Work to complete: Up to and including the line containing "B) (c : Call", set down each line of the entries below exactly, starting from the first, and leave out the rest.

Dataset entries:
=== Begin Enclosure ===
Lemma provider_unknown operation err :
  OpLabels_validate (mkLabels (pkg_family pkg) operation) = None → unknown (providerError pkg operation (RedactedID key) err true).
Proof.
  intros Ho. unfold unknown, providerError, NewOpErrorWithRedactedKey. rewrite Ho, key_valid. cbn.
  by rewrite orb_true_r.
Qed.

Lemma operations_valid : Forall (λ operation, OpLabels_validate (mkLabels (pkg_family pkg) operation) = None)
  [lit "get"; lit "set"; lit "set-if-absent"; lit "get-and-delete"; lit "compare-and-set"; lit "delete"].
Proof. destruct Hpkg as [->| ->]; repeat constructor. Qed.

Lemma joined_unknown e e' : unknown e → unknown (Joined [e; e']).
Proof. unfold unknown. cbn. by intros ->. Qed.

Lemma finishMutation_spec operation dispatchErr w :
  OpLabels_validate (mkLabels (pkg_family pkg) operation) = None →
  cwp (finishMutation pkg ctx operation (RedactedID key) dispatchErr) (λ e w', env (view w) (view w') ∧
    match dispatchErr with
    | Some _ => ∃ err, e = Some err ∧ unknown err
    | None => match e with Some err => reported err | None => True end
    end) w.
Proof.
  intros Ho. apply cwp_bind, cwp_any. intros ctxErr w' E. pose proof (Hctx w) as Hc. rewrite E in Hc. apply cwp_ret.
  split; [done|]. destruct dispatchErr as [err|].
  - destruct ctxErr as [c|]; eexists; (split; [done|]); [apply joined_unknown|]; by apply provider_unknown.
  - destruct ctxErr as [c|]; [|done]. exists w. by rewrite E.
Qed.

(** A command that leaves its effect open. *)
Lemma outcome_undecided r s err s' :
  unknown err → (∃ s0, env s s0 ∧ (env s0 s' ∨ env (change m (Value key) r s0) s')) → outcome r s (Fail err) s'.
Proof.
  intros He (s0 & H0 & [H|H]); [left; by etransitivity|]. right. split; [by left|]. by exists s0.
Qed.

Lemma cwp_mapAnswer {A B} (f : A → B) (c : Call W (result A)) Q w :
  cwp c (λ r, Q (match r with Ok a => Ok (f a) | Fail e => Fail e end)) w → cwp (mapAnswer f c) Q w.
Proof. intros Hc. by apply cwp_bind. Qed.

(** What a command has done when it has answered [x]. *)
Definition took {X B} (err : X → option error) (ans : X → B) (exec : server → B * server) (s0 : server) (x : option X) (s' : server)
    : Prop :=
  match x with
  | Some x => match err x with
              | None => ans x = (exec s0).1 ∧ env (exec s0).2 s'
              | Some _ => env s0 s' ∨ env (exec s0).2 s'
              end
  | None => env s0 s' ∨ env (exec s0).2 s'
  end.

Lemma cwp_atomic {X B} (c : Call W (option X)) err ans (exec : server → B * server) Q w :
  atomic c err ans exec →
  (∀ x w' s0, env (view w) s0 → took err ans exec s0 x (view w') → Q x w') → cwp c Q w.
Proof.
  intros Ha HQ. apply cwp_any. intros x w' E. specialize (Ha w). rewrite E in Ha. destruct Ha as (s0 & H0 & Ht).
  by eapply HQ.
Qed.

Lemma took_open {X B} err (ans : X → B) exec s0 x s' r :
  took err ans exec s0 x s' → (exec s0).2 = change m (Value key) r s0 → env s0 s' ∨ env (change m (Value key) r s0) s'.
Proof.
  intros Ht <-. destruct x as [x|]; [|done]. cbn in Ht. destruct (err x); [done|]. right. apply Ht.
Qed.

(** A mutation whose command was not confirmed. *)
Lemma outcome_unconfirmed {X B} err (ans : X → B) exec s s0 x s' r e :
  unknown e → env s s0 → took err ans exec s0 x s' → (exec s0).2 = change m (Value key) r s0 → outcome r s (Fail e) s'.
Proof. intros He H0 Ht Hx. apply outcome_undecided; [done|]. exists s0. split; [done|]. by eapply took_open. Qed.

Lemma encoded_Ok operation value payload :
  encoded pkg m operation key value = Ok payload →
  Marshal (serializer m) value = Ok payload ∧ size payload ≤ maxPayloadBytes m.
Proof.
  unfold encoded. destruct (Marshal (serializer m) value) as [p|]; [|done].
  destruct (maxPayloadBytes m <? size p) eqn:Hs; [done|]. intros [= <-]. by bools.
Qed.

Lemma cwp_prepareWrite {A} operation value ttl (k : MapCache → Context W → Key → bytes → Z → Call W (result A)) Q w :
  (∀ err w', env (view w) (view w') → Q (Fail err) w') →
  (∀ p n w', env (view w) (view w') → Marshal (serializer m) value = Ok p → size p ≤ maxPayloadBytes m →
     normalizeTTL ttl = Ok n → cwp (k m ctx key p n) Q w') →
  cwp (prepareWrite sha256 pkg (Some m) (Some ctx) operation logicalKey value ttl k) Q w.
Proof.
  intros Hf Hk. apply cwp_begin; [done|]. intros w1 H1. destruct (normalizeTTL ttl) as [n|] eqn:Hn; [|by apply cwp_ret, Hf].
  destruct (encoded pkg m operation key value) as [p|] eqn:He; [|by apply cwp_ret, Hf].
  apply encoded_Ok in He as [Hm Hp]. apply cwp_observe.
  - intros err w2 H2 _. apply Hf. by etransitivity.
  - intros w2 H2. apply Hk; try done. by etransitivity.
Qed.

Lemma put_SET s value ttl p n :
  Marshal (serializer m) value = Ok p → normalizeTTL ttl = Ok n → put m (Value key) s value ttl = SET s (Value key) p n.
Proof. unfold put. by intros -> ->. Qed.

(** A confirmed mutation followed by an observation of the context. *)
Lemma outcome_confirmed r s s0 s1 s' e a :
  env s s0 → env (change m (Value key) r s0) s1 → env s1 s' → match e with Some err => reported err | None => True end →
  answers m (Value key) r s0 a → outcome r s (match e with Some err => Fail err | None => Ok a end) s'.
Proof.
  intros H0 H1 H2 He Ha. destruct e as [err|].
  - right. split; [by right; left|]. exists s0. split; [done|by etransitivity].
  - exists s0. split; [done|]. split; [done|by etransitivity].
Qed.

Lemma valid_operation operation :
  operation ∈ [lit "get"; lit "set"; lit "set-if-absent"; lit "get-and-delete"; lit "compare-and-set"; lit "delete"] →
  OpLabels_validate (mkLabels (pkg_family pkg) operation) = None.
Proof. pose proof operations_valid as Hv. rewrite Forall_forall in Hv. apply Hv. Qed.

Lemma Set_outcome value ttl w :
  cwp (perform sha256 pkg (Some m) (Some ctx) logicalKey (RSet value ttl)) (λ out w', outcome (RSet value ttl) (view w) out (view w')) w.
Proof.
  assert (OpLabels_validate (mkLabels (pkg_family pkg) (lit "set")) = None) as Hop by (apply valid_operation; set_solver).
  apply cwp_mapAnswer, cwp_prepareWrite; [by left|]. intros p n w1 H1 Hp Hs Hn.
  apply cwp_bind. eapply cwp_atomic; [apply set_atomic|]. intros x w2 s0 H0 Ht.
  assert (env (view w) s0) as Hs0 by (by etransitivity).
  assert (change m (Value key) (RSet value ttl) s0 = SET s0 (Value key) p n) as Hc by (by apply put_SET).
  destruct x as [dispatchErr|]; [|apply cwp_ret; eapply outcome_unconfirmed; eauto; by apply provider_unknown].
  apply cwp_bind. eapply cwp_mono; [by apply finishMutation_spec|]. cbn beta. intros e w3 [H3 He]. apply cwp_ret.
  destruct dispatchErr as [err|].
  - destruct He as (e' & -> & He). eapply outcome_env; [reflexivity| |exact H3].
    eapply outcome_unconfirmed; eauto.
  - destruct Ht as [_ Ht]. cbn [snd] in Ht. rewrite <-Hc in Ht.
    assert (answers m (Value key) (RSet value ttl) s0 ADone) as Ha by (split; [done|]; exists p; by repeat split; [..|exists n]).
    pose proof (outcome_confirmed _ _ _ _ _ e _ Hs0 Ht H3 He Ha) as Hout. by destruct e.
Qed.

Lemma Delete_outcome w :
  cwp (perform sha256 pkg (Some m) (Some ctx) logicalKey RDelete) (λ out w', outcome RDelete (view w) out (view w')) w.
Proof.
  assert (OpLabels_validate (mkLabels (pkg_family pkg) (lit "delete")) = None) as Hop by (apply valid_operation; set_solver).
  apply cwp_mapAnswer, cwp_begin; [by left|]. intros w1 H1.
  apply cwp_bind. eapply cwp_atomic; [apply del_atomic|]. intros x w2 s0 H0 Ht.
  assert (env (view w) s0) as Hs0 by (by etransitivity).
  destruct x as [dispatchErr|]; [|apply cwp_ret; eapply outcome_unconfirmed; eauto; by apply provider_unknown].
  apply cwp_bind. eapply cwp_mono; [by apply finishMutation_spec|]. cbn beta. intros e w3 [H3 He]. apply cwp_ret.
  destruct dispatchErr as [err|].
  - destruct He as (e' & -> & He). eapply outcome_env; [reflexivity| |exact H3]. eapply outcome_unconfirmed; eauto.
  - destruct Ht as [_ Ht]. cbn [snd] in Ht.
    pose proof (outcome_confirmed RDelete _ _ _ _ e ADone Hs0 Ht H3 He eq_refl) as Hout. by destruct e.
Qed.

Lemma dispatchFailed_spec {A} operation err Q w :
  OpLabels_validate (mkLabels (pkg_family pkg) operation) = None →
  (∀ e w', env (view w) (view w') → unknown e → Q (Fail e) w') →
  cwp (dispatchFailed (A := A) pkg ctx operation (RedactedID key) err) Q w.
Proof.
  intros Ho HQ. apply cwp_bind. eapply cwp_mono; [by apply finishMutation_spec|]. cbn beta.
  intros e w' [Hw (e' & -> & He)]. apply cwp_ret. by apply HQ.
Qed.

Lemma SetIfAbsent_outcome value ttl w :
  cwp (perform sha256 pkg (Some m) (Some ctx) logicalKey (RSetIfAbsent value ttl))
    (λ out w', outcome (RSetIfAbsent value ttl) (view w) out (view w')) w.
Proof.
  assert (OpLabels_validate (mkLabels (pkg_family pkg) (lit "set-if-absent")) = None) as Hop by (apply valid_operation; set_solver).
  apply cwp_mapAnswer, cwp_prepareWrite; [by left|]. intros p n w1 H1 Hp Hs Hn.
  apply cwp_bind. eapply cwp_atomic; [apply setnx_atomic|]. intros x w2 s0 H0 Ht.
  assert (env (view w) s0) as Hs0 by (by etransitivity).
  assert ((SETNX s0 (Value key) p n).2 = change m (Value key) (RSetIfAbsent value ttl) s0) as Hc.
  { unfold SETNX. cbn [change]. rewrite (put_SET _ _ _ _ _ Hp Hn). by destruct (EXISTS s0 (Value key)). }
  destruct x as [[stored [err|]]|].
  - apply dispatchFailed_spec; [done|]. intros e w3 H3 He. eapply outcome_env; [reflexivity| |exact H3].
    eapply outcome_unconfirmed; eauto.
  - destruct Ht as [Ha Ht]. cbn [fst snd] in Ha, Ht. rewrite Hc in Ht. apply cwp_observe.
    + intros e w3 H3 He. right. split; [by right; left|]. exists s0. split; [done|by etransitivity].
    + intros w3 H3. apply cwp_ret. exists s0. split; [done|]. split; [|by etransitivity]. rewrite Ha.
      split; [unfold SETNX; by destruct (EXISTS s0 (Value key))|]. exists p. split; [done|]. split; [done|by exists n].
  - apply cwp_ret. eapply outcome_unconfirmed; eauto. by apply provider_unknown.
Qed.

Lemma Get_outcome w :
  cwp (perform sha256 pkg (Some m) (Some ctx) logicalKey RGet) (λ out w', outcome RGet (view w) out (view w')) w.
Proof.
  apply cwp_mapAnswer, cwp_begin; [by left|]. intros w1 H1.
  apply cwp_bind. eapply cwp_atomic; [apply get_atomic|]. intros x w2 s0 H0 Ht.
  assert (env (view w) s0) as Hs0 by (by etransitivity). unfold took in Ht. rewrite boundedGet_spec in Ht by done.
  assert (env s0 (view w2)) as H2.
  { destruct x as [[res [err|]]|]; cbn in Ht; [by destruct Ht|apply Ht|by destruct Ht]. }
  destruct x as [[res err]|]; [|apply cwp_ret; left; by etransitivity].
  apply cwp_bind, cwp_any. intros ctxErr w3 E. pose proof (Hctx w2) as H3. rewrite E in H3. cbn [snd] in H3. apply cwp_ret.
  assert (env (view w) (view w3)) as Hall by (etransitivity; [exact Hs0|]; by etransitivity).
  destruct ctxErr as [c|]; [by destruct err; left|]. destruct err as [err|]; [by left|].
  destruct Ht as [Ha _]. cbn [fst slice snd] in Ha. rewrite Ha. cbn [mbind option_bind].
  destruct (live s0 (Value key)) as [p|] eqn:Hlive.
  - destruct (maxPayloadBytes m <? size p) eqn:Hsz; cbn [parseBoundedGetResult scriptInt orb Z.eqb]; [by left|].
    cbn [resultBytes Z.eqb Pos.eqb]. rewrite Hsz. unfold decoded. destruct (Unmarshal (serializer m) p) as [v|] eqn:Hu; [|by left].
    exists s0. split; [done|]. split; [|by etransitivity]. cbn [answers]. rewrite Hlive. exists v. bools. done.
  - exists s0. split; [done|]. split; [|by etransitivity]. cbn [answers]. by rewrite Hlive.
Qed.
=== End Enclosure ===
Answer to this task:
Lemma provider_unknown operation err :
  OpLabels_validate (mkLabels (pkg_family pkg) operation) = None → unknown (providerError pkg operation (RedactedID key) err true).
Proof.
  intros Ho. unfold unknown, providerError, NewOpErrorWithRedactedKey. rewrite Ho, key_valid. cbn.
  by rewrite orb_true_r.
Qed.

Lemma operations_valid : Forall (λ operation, OpLabels_validate (mkLabels (pkg_family pkg) operation) = None)
  [lit "get"; lit "set"; lit "set-if-absent"; lit "get-and-delete"; lit "compare-and-set"; lit "delete"].
Proof. destruct Hpkg as [->| ->]; repeat constructor. Qed.

Lemma joined_unknown e e' : unknown e → unknown (Joined [e; e']).
Proof. unfold unknown. cbn. by intros ->. Qed.

Lemma finishMutation_spec operation dispatchErr w :
  OpLabels_validate (mkLabels (pkg_family pkg) operation) = None →
  cwp (finishMutation pkg ctx operation (RedactedID key) dispatchErr) (λ e w', env (view w) (view w') ∧
    match dispatchErr with
    | Some _ => ∃ err, e = Some err ∧ unknown err
    | None => match e with Some err => reported err | None => True end
    end) w.
Proof.
  intros Ho. apply cwp_bind, cwp_any. intros ctxErr w' E. pose proof (Hctx w) as Hc. rewrite E in Hc. apply cwp_ret.
  split; [done|]. destruct dispatchErr as [err|].
  - destruct ctxErr as [c|]; eexists; (split; [done|]); [apply joined_unknown|]; by apply provider_unknown.
  - destruct ctxErr as [c|]; [|done]. exists w. by rewrite E.
Qed.

(** A command that leaves its effect open. *)
Lemma outcome_undecided r s err s' :
  unknown err → (∃ s0, env s s0 ∧ (env s0 s' ∨ env (change m (Value key) r s0) s')) → outcome r s (Fail err) s'.
Proof.
  intros He (s0 & H0 & [H|H]); [left; by etransitivity|]. right. split; [by left|]. by exists s0.
Qed.

Lemma cwp_mapAnswer {A B} (f : A → B) (c : Call W (result A)) Q w :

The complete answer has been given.